Awesome Lists containing this project

README

        

# CUDA/ OpenMp Hybrid Big Bang N-Body Simulation

![bigbang](https://github.com/nrmancuso/big-bang/blob/main/gif/big-bang.gif)

### ABOUT

This program is adapted from Professor Stephen Siegel's sequential 2-d
nbody simulation program, by Jiaman Wang and Nick Mancuso for our CISC372
final project. We have used CUDA and OpenMp to parallelize the original
program and improve performance, so that we can create animations of
much larger galaxies.

The translation unit(s) that we have created are much larger than the original
ones, with the largest consisting of 72,000 bodies. Our animations were inspired
by the big bang, and the bodies that we have used simulate the birth of the
milky way and andromeda galaxies. As the animation progresses, you can see
the two galaxies forming.

You can find our animation here: https://vimeo.com/491779612

Much of our data was obtained from the research
found at https://arxiv.org/abs/astro-ph/950901 by John Dubinsky, and liberally
manipulated the data for the best appearance in 2 dimensions.

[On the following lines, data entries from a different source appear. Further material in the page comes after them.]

(** * GGUF container codec of mlx (mlx/io/gguf.cpp): a shallow embedding

    The development follows [src/mlx/io/gguf.cpp].  Bytes are integers in
    [0, 256); buffers are lists of bytes; C integers are [Z] with their
    wrap-around written out; [std::unordered_map] is stdpp's [gmap];
    the mutable container context [gguf_ctx*] is threaded by a small
    state-and-exception monad. *)

From Stdlib Require Import ZArith List String Ascii Lia Bool.
From stdpp Require Import base tactics option list gmap strings fin_maps.

Local Open Scope Z_scope.

(** ** Machine integers *)

Module Int.

(** [uint64_t] arithmetic wraps modulo 2^64. *)
Definition to_uint64 (z : Z) : Z := z mod 2 ^ 64.

(** [uint8_t] arithmetic wraps modulo 2^8. *)
Definition to_uint8 (z : Z) : Z := z mod 2 ^ 8.

(** Conversion to a 32-bit [int] (as in [static_cast<int>] and in
    [std::vector<int>::push_back] of a [uint64_t]). *)
Definition to_int (z : Z) : Z := (z + 2 ^ 31) mod 2 ^ 32 - 2 ^ 31.

(** Conversion of an [int] to [size_t]. *)
Definition to_size_t (z : Z) : Z := z mod 2 ^ 64.

End Int.

(** ** Raw memory *)

Module Mem.

(** Reading [n] bytes through a pointer whose addressable bytes are [p].
    Reading past the end is undefined in C++; here it reads zeros. *)
Definition read (n : nat) (p : list Z) : list Z :=
  take n (p ++ replicate n 0).

(** [p[k]]; past the end it reads zero, like [read]. *)
Definition index (p : list Z) (k : nat) : Z := default 0 (p !! k).

(** Pointer arithmetic [p + k]. *)
Definition advance (k : Z) (p : list Z) : list Z := drop (Z.to_nat k) p.

(** [memcpy(dst, src, n)] into the start of the block [dst]. *)
Definition memcpy (dst src : list Z) (n : Z) : list Z :=
  read (Z.to_nat n) src ++ drop (Z.to_nat n) dst.

(** Little-endian load of an [n]-byte unsigned integer. *)
Fixpoint le_decode (n : nat) (p : list Z) : Z :=
  match n with
  | O => 0
  | S n' =>
      match p with
      | [] => 0
      | b :: p' => b + 256 * le_decode n' p'
      end
  end.

(** Little-endian store of an [n]-byte unsigned integer. *)
Fixpoint le_encode (n : nat) (v : Z) : list Z :=
  match n with
  | O => []
  | S n' => v mod 256 :: le_encode n' (v / 256)
  end.

Definition byte_of_ascii (c : ascii) : Z := Z.of_N (N_of_ascii c).
Definition ascii_of_byte (b : Z) : ascii := ascii_of_N (Z.to_N b).

Definition bytes_of_string (s : string) : list Z :=
  map byte_of_ascii (list_ascii_of_string s).
Definition string_of_bytes (bs : list Z) : string :=
  string_of_list_ascii (map ascii_of_byte bs).

(** [std::string(ptr, n)]. *)
Definition std_string (p : list Z) (n : Z) : string :=
  string_of_bytes (read (Z.to_nat n) p).

End Mem.

(** ** Element types (mlx/dtype.h) *)

(** Modelled from the spec: the header mlx/dtype.h is not part of the
    sources at hand; the enumeration is the closed set of element types the
    spec names (section 3, "Dtype") and each carries the byte width its name
    states. *)
Inductive Dtype : Type :=
| bool_ | uint8 | uint16 | uint32 | uint64
| int8 | int16 | int32 | int64
| float16 | float32 | bfloat16 | complex64.

#[global] Instance Dtype_eq_dec : EqDecision Dtype.
Proof. solve_decision. Defined.

Definition size_of_dtype (d : Dtype) : Z :=
  match d with
  | bool_ | uint8 | int8 => 1
  | uint16 | int16 | float16 | bfloat16 => 2
  | uint32 | int32 | float32 => 4
  | uint64 | int64 | complex64 => 8
  end.

(** ** Tensors (mlx/array.h), as far as the codec looks at them *)

Record array : Type := mk_array {
  dtype : Dtype;
  shape : list Z;            (* host order *)
  data : list Z;             (* row-major bytes of the elements *)
  row_contiguous : bool      (* flags().row_contiguous *)
}.

Definition array_ndim (a : array) : Z := Z.of_nat (length (shape a)).
Definition array_size (a : array) : Z := foldr Z.mul 1 (shape a).
Definition array_itemsize (a : array) : Z := size_of_dtype (dtype a).
Definition array_nbytes (a : array) : Z := array_size a * array_itemsize a.

(** [array(buffer, shape, dtype)]: a tensor over a freshly filled buffer,
    of which it views the first [size * itemsize] bytes. *)
Definition array_of_buffer (buf : list Z) (sh : list Z) (d : Dtype) : array :=
  {| dtype := d; shape := sh;
     data := Mem.read (Z.to_nat (foldr Z.mul 1 sh * size_of_dtype d)) buf;
     row_contiguous := true |}.

(** [reshape(flatten(arr), arr.shape())]: the same elements in a row-major
    buffer. *)
Definition reshape_flatten (a : array) : array :=
  {| dtype := dtype a; shape := shape a; data := data a;
     row_contiguous := true |}.

(** [MetaData], the variant of gguf.cpp. *)
Inductive MetaData : Type :=
| monostate
| MetaArray (a : array)
| MetaString (s : string)
| MetaStrings (l : list string).

(** ** The container library (gguflib), as the codec uses it *)

(** Modelled from the spec: gguflib is an external C library and is not
    part of the sources at hand.  The model follows the three-section
    layout of section 6 of the spec: a metadata section of key/value
    records (kept as bytes, since the codec moves a byte cursor over it), a
    tensor-descriptor section and a tensor-data section whose entries start
    on alignment boundaries.  Writing to a file is taken to succeed. *)
Module Gguflib.

(** On-disk tensor type codes, [enum gguf_tensor_type]. *)
Definition GGUF_TYPE_F32 : Z := 0.
Definition GGUF_TYPE_F16 : Z := 1.
Definition GGUF_TYPE_Q4_0 : Z := 2.
Definition GGUF_TYPE_Q4_1 : Z := 3.
Definition GGUF_TYPE_Q8_0 : Z := 8.
Definition GGUF_TYPE_I8 : Z := 16.
Definition GGUF_TYPE_I16 : Z := 17.
Definition GGUF_TYPE_I32 : Z := 18.

(** Metadata value tags, [enum gguf_value_type]. *)
Inductive gguf_value_type : Type :=
| GGUF_VALUE_TYPE_UINT8 | GGUF_VALUE_TYPE_INT8
| GGUF_VALUE_TYPE_UINT16 | GGUF_VALUE_TYPE_INT16
| GGUF_VALUE_TYPE_UINT32 | GGUF_VALUE_TYPE_INT32
| GGUF_VALUE_TYPE_FLOAT32 | GGUF_VALUE_TYPE_BOOL
| GGUF_VALUE_TYPE_STRING | GGUF_VALUE_TYPE_ARRAY
| GGUF_VALUE_TYPE_UINT64 | GGUF_VALUE_TYPE_INT64
| GGUF_VALUE_TYPE_FLOAT64.

Definition value_type_code (t : gguf_value_type) : Z :=
  match t with
  | GGUF_VALUE_TYPE_UINT8 => 0 | GGUF_VALUE_TYPE_INT8 => 1
  | GGUF_VALUE_TYPE_UINT16 => 2 | GGUF_VALUE_TYPE_INT16 => 3
  | GGUF_VALUE_TYPE_UINT32 => 4 | GGUF_VALUE_TYPE_INT32 => 5
  | GGUF_VALUE_TYPE_FLOAT32 => 6 | GGUF_VALUE_TYPE_BOOL => 7
  | GGUF_VALUE_TYPE_STRING => 8 | GGUF_VALUE_TYPE_ARRAY => 9
  | GGUF_VALUE_TYPE_UINT64 => 10 | GGUF_VALUE_TYPE_INT64 => 11
  | GGUF_VALUE_TYPE_FLOAT64 => 12
  end.

(** The tag a [uint32_t] stands for; [None] is the [default:] of a
    switch over the enumerators. *)
Definition value_type_of_code (c : Z) : option gguf_value_type :=
  match c with
  | 0 => Some GGUF_VALUE_TYPE_UINT8 | 1 => Some GGUF_VALUE_TYPE_INT8
  | 2 => Some GGUF_VALUE_TYPE_UINT16 | 3 => Some GGUF_VALUE_TYPE_INT16
  | 4 => Some GGUF_VALUE_TYPE_UINT32 | 5 => Some GGUF_VALUE_TYPE_INT32
  | 6 => Some GGUF_VALUE_TYPE_FLOAT32 | 7 => Some GGUF_VALUE_TYPE_BOOL
  | 8 => Some GGUF_VALUE_TYPE_STRING | 9 => Some GGUF_VALUE_TYPE_ARRAY
  | 10 => Some GGUF_VALUE_TYPE_UINT64 | 11 => Some GGUF_VALUE_TYPE_INT64
  | 12 => Some GGUF_VALUE_TYPE_FLOAT64
  | _ => None
  end.

(** [sizeof(gguf_string)]: the 8-byte length prefix of a string. *)
Definition sizeof_gguf_string : Z := 8.

(** One record of the tensor-descriptor section. *)
Record tensor_info : Type := mk_tensor_info {
  ti_name : string;
  ti_dim : list Z;         (* file order, [num_dim] entries *)
  ti_type : Z;
  ti_offset : Z            (* relative to the tensor-data section *)
}.

Record gguf_file : Type := mk_gguf_file {
  kv_count : Z;
  kv_section : list Z;
  tensor_section : list tensor_info;
  data_section : list Z
}.

(** [gguf_ctx]: the open file and the cursor over it. *)
Record gguf_ctx : Type := mk_gguf_ctx {
  fd_open : bool;                      (* the handle is still open *)
  fd_path : string;
  contents : gguf_file;                (* what the file holds *)
  alignment : Z;
  off : Z;                             (* byte cursor, metadata section *)
  left_kv : Z;
  left_tensors : list tensor_info      (* descriptors not yet read *)
}.
(** * common_go: cache adapters and the NSQ client, embedded in Rocq

    The development follows the two packages of the repository:
    [caches] (cache.go) and [nsq] (the client, Publish, Consume and
    RegisterConsumer).  Go values that travel through [interface{}] are a
    tagged union; errors are [option error] with [None] for Go's [nil];
    a run-time panic is an explicit outcome.  The network clients and
    encoding/json are collaborators outside the repository: they appear as
    type classes of operations, with a small in-memory instance of each used
    to evaluate the code on concrete inputs. *)

From Stdlib Require Import ZArith Strings.String Strings.Ascii Strings.Byte List.
From stdpp Require Import base option list strings gmap pretty.

Open Scope string_scope.
Open Scope Z_scope.

(** ** Go data *)

(** [[]byte]. *)
Definition bytes := list byte.

(** The conversions [string(b)] and [[]byte(s)]: both copy the octets. *)
Definition string_of_bytes (b : bytes) : string := string_of_list_byte b.
Definition bytes_of_string (s : string) : bytes := list_byte_of_string s.

(** A non-nil Go [error]; the nil error is [None : option error]. *)
Record error := Error { error_msg : string }.

(** Result of running a piece of Go code: it returns or it panics. *)
Inductive outcome (A : Type) :=
| Returns (a : A)
| Panics (msg : string).
Arguments Returns {A} a.
Arguments Panics {A} msg.

(** The dynamic values an [interface{}] holds in this program. *)
#[warnings="-register-all"]
Inductive GoValue :=
| VNil                                   (* the nil interface *)
| VBool (b : bool)
| VInt (z : Z)                           (* int *)
| VFloat64 (z : Z)                       (* float64 holding the integer z *)
| VString (s : string)
| VBytes (b : bytes)                     (* []byte *)
| VSlice (l : list GoValue)              (* []interface{} *)
| VMap (m : list (string * GoValue))     (* map[string]interface{}, by key *)
| VChan.                                 (* a channel, chan int *)

(** [%T] of a value. *)
Definition type_name (v : GoValue) : string :=
  match v with
  | VNil => "nil"
  | VBool _ => "bool"
  | VInt _ => "int"
  | VFloat64 _ => "float64"
  | VString _ => "string"
  | VBytes _ => "[]uint8"
  | VSlice _ => "[]interface {}"
  | VMap _ => "map[string]interface {}"
  | VChan => "chan int"
  end.

(** The unchecked type assertion [v.(string)]. *)
Definition assert_string (v : GoValue) : outcome string :=
  match v with
  | VString s => Returns s
  | _ => Panics ("interface conversion: interface {} is " ++ type_name v ++ ", not string")
  end.

Definition nil_dereference : string :=
  "runtime error: invalid memory address or nil pointer dereference".

(** [time.Duration] and [time.Time] in nanoseconds. *)
Definition time_Second : Z := 1000000000.

(** ** Package context (standard library), as far as the program uses it *)

Module gocontext.

(** Context keys are compared with [==]: a key of a defined type never
    equals a plain string, whatever its contents. *)
Inductive Key :=
| StringKey (s : string)
| TypedKey (type : string) (name : string).

#[export] Instance Key_eq_dec : EqDecision Key.
Proof. solve_decision. Defined.

Inductive Context :=
| Background
| valueCtx (parent : Context) (key : Key) (val : GoValue)
| cancelCtx (parent : Context)
| timerCtx (parent : Context) (deadline : Z).

(** [ctx.Value(key)]: the innermost binding of [key], nil when there is none. *)
Fixpoint Value (ctx : Context) (key : Key) : GoValue :=
  match ctx with
  | Background => VNil
  | valueCtx parent k v => if decide (k = key) then v else Value parent key
  | cancelCtx parent => Value parent key
  | timerCtx parent _ => Value parent key
  end.

(** [ctx.Deadline()]. *)
Fixpoint Deadline (ctx : Context) : option Z :=
  match ctx with
  | Background => None
  | valueCtx parent _ _ => Deadline parent
  | cancelCtx parent => Deadline parent
  | timerCtx _ d => Some d
  end.

Definition WithValue (parent : Context) (key : Key) (val : GoValue) : Context :=
  valueCtx parent key val.

Definition WithCancel (parent : Context) : Context := cancelCtx parent.

Definition WithDeadline (parent : Context) (d : Z) : Context :=
  match Deadline parent with
  | Some cur => if cur <? d then WithCancel parent else timerCtx parent d
  | None => timerCtx parent d
  end.

(** [context.WithTimeout(parent, timeout)] at time [now]. *)
Definition WithTimeout (parent : Context) (now timeout : Z) : Context :=
  WithDeadline parent (now + timeout).

End gocontext.

Import gocontext.

(** ** Effects *)

Module runtime.

(** What the program does to the outside, in order: lines given to the
    standard logger, sends through a producer handle, calls of a caller's
    [ConsumerFunc], requeues of a message, and the deferred [cancel] of a
    handler's scope. *)
Inductive Event :=
| EvLog (line : string)
| EvPublish (addr topic : string) (body : bytes)
| EvInvoke (ctx : Context) (topic : string)
| EvRequeue (delay : Z)
| EvCancel (ctx : Context).
(** * Cubetto playset interface board (Primo)

    A shallow embedding of [Sketches/interface_board/interface_board.ino]:
    the magnet decoder [check_button], the packet set-up
    [initialise_packet], the frame-building part of [loop] and the radio
    interrupt handler [checkRadio], followed by the properties of the
    frame that is handed to the radio.

    The board is an AVR (ATmega32u4): [char] is a signed 8-bit integer,
    [int] a signed 16-bit integer, [long] a signed 32-bit integer, and
    memory is little-endian.  Integers are modelled as [Z] with the
    wrap-around of each C type written out where a value is stored.

    The GPIO expanders, the random number generator and the radio driver
    are outside the sketch: port readings, the number drawn at boot and the
    interrupt requests of the radio are inputs, and the calls made on the
    radio are logged.

    Every store into [packet] is logged as well.  A store at an index
    outside the array is undefined in C and its effect is not modelled: it
    marks the machine [overrun].  The properties of the frames the sketch
    sends are stated for machines that are not overrun, where the model
    and the sketch agree store for store. *)

From Stdlib Require Import ZArith Lia Bool.
From stdpp Require Import base list.

Local Open Scope Z_scope.

(** ** Constants of the sketch *)

Abbreviation PRIMO_MAGNET_NONE := 0 (only parsing).
Abbreviation PRIMO_MAGNET_FORWARD := 1 (only parsing).
Abbreviation PRIMO_MAGNET_RIGHT := 2 (only parsing).
Abbreviation PRIMO_MAGNET_LEFT := 3 (only parsing).
Abbreviation PRIMO_MAGNET_FUNCTION := 4 (only parsing).
Abbreviation PRIMO_MAGNET_ERR := 5 (only parsing).

Abbreviation PRIMO_NRF24L01_MAX_PACKET_SIZE := 32 (only parsing).
Abbreviation PRIMO_ID := 0xDE1D8758 (only parsing).

Abbreviation PRIMO_COMMAND_STOP := 0x00 (only parsing).
Abbreviation PRIMO_COMMAND_FORWARD := 0x01 (only parsing).
Abbreviation PRIMO_COMMAND_LEFT := 0x02 (only parsing).
Abbreviation PRIMO_COMMAND_RIGHT := 0x03 (only parsing).

Abbreviation PRIMO_MAX_BUTTON := 28 (only parsing).

(** ** Machine integers *)

(** Two's complement value of [z] in a signed type of [bits] bits. *)
Definition wrap_signed (bits z : Z) : Z :=
  let m := z mod 2 ^ bits in
  if m <? 2 ^ (bits - 1) then m else m - 2 ^ bits.

Definition to_char : Z -> Z := wrap_signed 8.
Definition to_int : Z -> Z := wrap_signed 16.
Definition to_long : Z -> Z := wrap_signed 32.
Definition to_uint32 (z : Z) : Z := z mod 2 ^ 32.

(** The four bytes [memcpy] reads from a 4-byte integer object, lowest
    address first (little-endian), each as an unsigned byte. *)
Definition bytes_of_long (z : Z) : list Z :=
  [Z.land z 0xFF; Z.land (Z.shiftr z 8) 0xFF;
   Z.land (Z.shiftr z 16) 0xFF; Z.land (Z.shiftr z 24) 0xFF].

(** The unsigned 32-bit value four little-endian bytes stand for. *)
Definition le32 (bs : list Z) : Z :=
  match bs with
  | [b0; b1; b2; b3] => b0 + 256 * b1 + 65536 * b2 + 16777216 * b3
  | _ => 0
  end.

(** ** The world outside the microcontroller *)

(** The four MCP23S17 GPIO expanders. *)
Inductive expander : Set := gpioExp1 | gpioExp2 | gpioExp3 | gpioExp4.

(** What the hall sensors show during one pass of [loop]: the value the
    [n]-th call of [readPort] of the pass returns when it is made on
    expander [e].  Readings may change from one call to the next. *)
Definition port_oracle : Type := nat -> expander -> Z.

(** What the sketch asks of the RF24 driver. *)
Inductive radio_op : Type :=
  | StartWrite (frame : list Z)
  | PowerDown.

(** ** Machine state *)

(** The globals of the sketch the frame depends on, the number of port
    reads made so far in the pass, two logs: every store made into
    [packet] (index and value, oldest first), and every request made to the
    radio driver (oldest first), and the mark [overrun]: whether a store has
    been made outside the 32 elements of [packet].

    Such a store is undefined in C.  On the board it is a write into
    whatever the linker placed around the array, which may be statics of
    the sketch itself ([ackMessageCount], [current_element], ...), so that
    later stores may go anywhere, the first eight bytes of the frame
    included.  The sketch does not fix that placement and the model does
    not guess it: once [overrun] is set, the other fields are what the
    sketch would hold if the stray stores had hit nothing it uses again,
    and no more.  What is stated of the frames the sketch sends is stated
    of machines that are not [overrun]; the theorems that exhibit a defect
    name the stores that leave the array. *)
Record machine : Type := Machine {
  packet : list Z;
  current_element : Z;
  terminated : Z;
  ackMessageCount : Z;
  port_reads : nat;
  stores : list (Z * Z);
  radio : list radio_op;
  overrun : bool
}.

Definition set_current_element (v : Z) (s : machine) : machine :=
  Machine (packet s) v (terminated s) (ackMessageCount s)
          (port_reads s) (stores s) (radio s) (overrun s).

Definition set_terminated (v : Z) (s : machine) : machine :=
  Machine (packet s) (current_element s) v (ackMessageCount s)
          (port_reads s) (stores s) (radio s) (overrun s).

Definition set_ackMessageCount (v : Z) (s : machine) : machine :=
  Machine (packet s) (current_element s) (terminated s) v
          (port_reads s) (stores s) (radio s) (overrun s).

Definition count_port_read (s : machine) : machine :=
  Machine (packet s) (current_element s) (terminated s) (ackMessageCount s)
          (S (port_reads s)) (stores s) (radio s) (overrun s).

Definition log_radio (op : radio_op) (s : machine) : machine :=
  Machine (packet s) (current_element s) (terminated s) (ackMessageCount s)
          (port_reads s) (stores s) (radio s ++ [op]) (overrun s).

(** An index of [static char packet[PRIMO_NRF24L01_MAX_PACKET_SIZE]]. *)
Definition in_packet (idx : Z) : bool :=
  (0 <=? idx) && (idx <? PRIMO_NRF24L01_MAX_PACKET_SIZE).

(** [packet[idx] = v].  Inside the array the element is replaced.  Outside
    it the store is undefined behaviour: the machine is marked [overrun]
    and the store kept in the log; where it lands is not modelled. *)
Definition write_packet (idx v : Z) (s : machine) : machine :=
  Machine (if (0 <=? idx) && (idx <? PRIMO_NRF24L01_MAX_PACKET_SIZE)
           then <[Z.to_nat idx := v]> (packet s) else packet s)
          (current_element s) (terminated s) (ackMessageCount s)
          (port_reads s) (stores s ++ [(idx, v)]) (radio s)
          (overrun s || negb (in_packet idx)).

We have used the discretized universal gravitation equation provided in the
sequential version of the program, with a few small modifications in the case
of the GPU friendly function. Our algorithms/ logic stay fairly close to the
original sequential version, other than the parallelized sections. Each OpenMp
thread has one of two responsiblities, depending on how the user chooses to
distribute the bodies (via `GPU_BODY_PROP`):

(1) is the "manager" of one GPU device, or
(2) is responsible for a block-distributed amount of bodies.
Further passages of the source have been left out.